Are you a boater who uses a VHF marine radio in Australian Territorial Waters (within 12 nautical miles of the coast)? You’re now able to apply for a more appropriate marine radio qualification—the Australian Waters Qualification (AWQ)—which the ACMA recently approved for inclusion in the marine radio class licence.
While all marine radio users (except those operating 27 MHz marine radio stations) must be qualified, until now boaters had to obtain a Certificate of Proficiency or an equivalent overseas qualification. But the approval of the AWQ gives a more streamlined option to relevant boaters.
Why do I need a qualification at all?
A marine radio can save lives. So it’s important that:
- you know the correct channels to use, and how and when to use them
- you know distress and safety procedures, including how to access search and rescue facilities
- you know how to respond to an emergency call
- your messages are understood and others know how to respond
- you know what DSC is and the benefits of connecting a GPS to your radio
- you know when and how to operate an EPIRB in a distress situation.
In an emergency, knowledge of distress and safety procedures helps everyone involved in the rescue.
Marine radiocommunications can also provide a variety of services to small vessels, including weather and navigational information.

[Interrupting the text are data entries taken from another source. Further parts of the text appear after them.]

Fixpoint CAvl_verify_recurser (fuel : nat) (n : ptr) : op Z :=
  match fuel with
  | O => λ _, None
  | S fuel =>
      nn ← entry n;
      ASSERT (-1 <=? balance nn);;
      ASSERT (balance nn <=? 1);;
      '(height_left, count_left) ←
        match link0 nn with
        | Some l => ln ← entry l;
                    ASSERT (bool_decide (parent ln = Some n));;
                    comp ← CAvl_compare_key_entry (value l) n;
                    ASSERT (comp =? -1);;
                    h ← CAvl_verify_recurser fuel l;
                    k ← (if FEATURE_COUNTS then CAvl_count l else mret 0);
                    mret (h, k)
        | None => mret (0, 0)
        end;
      '(height_right, count_right) ←
        match link1 nn with
        | Some r => rn ← entry r;
                    ASSERT (bool_decide (parent rn = Some n));;
                    comp ← CAvl_compare_key_entry (value r) n;
                    ASSERT (comp =? 1);;
                    h ← CAvl_verify_recurser fuel r;
                    k ← (if FEATURE_COUNTS then CAvl_count r else mret 0);
                    mret (h, k)
        | None => mret (0, 0)
        end;
      ASSERT (balance nn =? height_right - height_left);;
      when FEATURE_COUNTS (
        k ← CAvl_count n;
        ASSERT (k =? CAvlCount_cast (1 + count_left + count_right)));;
      when FEATURE_ASSOC (
        a ← CAvl_assoc n;
        b ← CAvl_compute_node_assoc n;
        ASSERT (bool_decide (a = b)));;
      mret (CAvl_MAX height_left height_right + 1)
  end.
Definition CAvl_Verify : op unit :=
  o ← get_st;
  match root (links o) with
  | None => mret tt
  | Some r =>
      rn ← entry r;
      ASSERT (bool_decide (parent rn = None));;
      k ← rounds;
      CAvl_verify_recurser k r;;
      mret tt
  end.
End with_comparator.
End code.
End CAvlCode.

So, the more you know about how to operate a marine radio, the more benefit you’ll get from yours.
Anyone operating a VHF marine radio without an appropriate qualification, or not under the supervision of an appropriately qualified person, may be breaching the Radiocommunications Act 1992. Significant penalties apply. So get qualified.
You can watch a short video on the value of being qualified here.
How do I obtain the AWQ?
The AWQ is a unit of competency (MARC019) included in the Maritime Training Package, which was approved by the Department of Industry on 27 February 2015.
A copy of the syllabus is available at http://training.gov.au/Training/Details/MARC019
The AWQ is available from any registered training organisation (RTO) that has included it on its scope. Most volunteer marine rescue groups are either an RTO in their own right or have a relationship with an RTO, so they can test boaters for the AWQ and issue a statement of attainment. A list of RTOs who have included the Maritime Training Package on their scope is available from the training.gov website
What does sitting for the AWQ involve?
It should take no more than two to three hours to obtain the AWQ. Once the RTO has assessed that you know how to operate a VHF marine radio, what channels to operate on and how to access search and rescue facilities, you will be issued with a Statement of Attainment for the AWQ. The assessment will include both a theory (for example, questions about frequencies and protocols) and practical component (actual use of a radio). Costs for the assessment are determined by each individual RTO
Help! Is there any training available before I attempt the AWQ?
To help you easily learn about correct VHF marine radio procedures and protocols, an online training package has been developed— this series of lessons teaches you the right information in your own time and at your own pace. The package assesses what you’ve learned and advises when you’re ready to sit the actual exam.
A computer-based VHF marine radio simulator is also included, so you can learn and test your marine radio skills in a simulated hands-on environment. The training package is available from the Australian and New Zealand Safe Boating Education Group (ANZSBEG) website.
What happens to my existing certificate?
The ACMA’s internationally recognised marine radio qualifications—the Marine Radio Operator Certificate of Proficiency (MROCP) and Marine Radio Operator VHF Certificate of Proficiency (MROVCP) have had a name change.
Now known as the Long-Range Operator Certificate of Proficiency (formerly MROCP) and Short-Range Operator Certificate of Proficiency (formerly MROVCP), these certificates remain unchanged and are issued for life. So, if you already have one of these qualifications, you don’t need to do anything. However, if you’re looking to get qualified and you operate a VHF marine radio only within 12 nautical miles of the coast, this new domestic qualification may be easier, cheaper and quicker to obtain.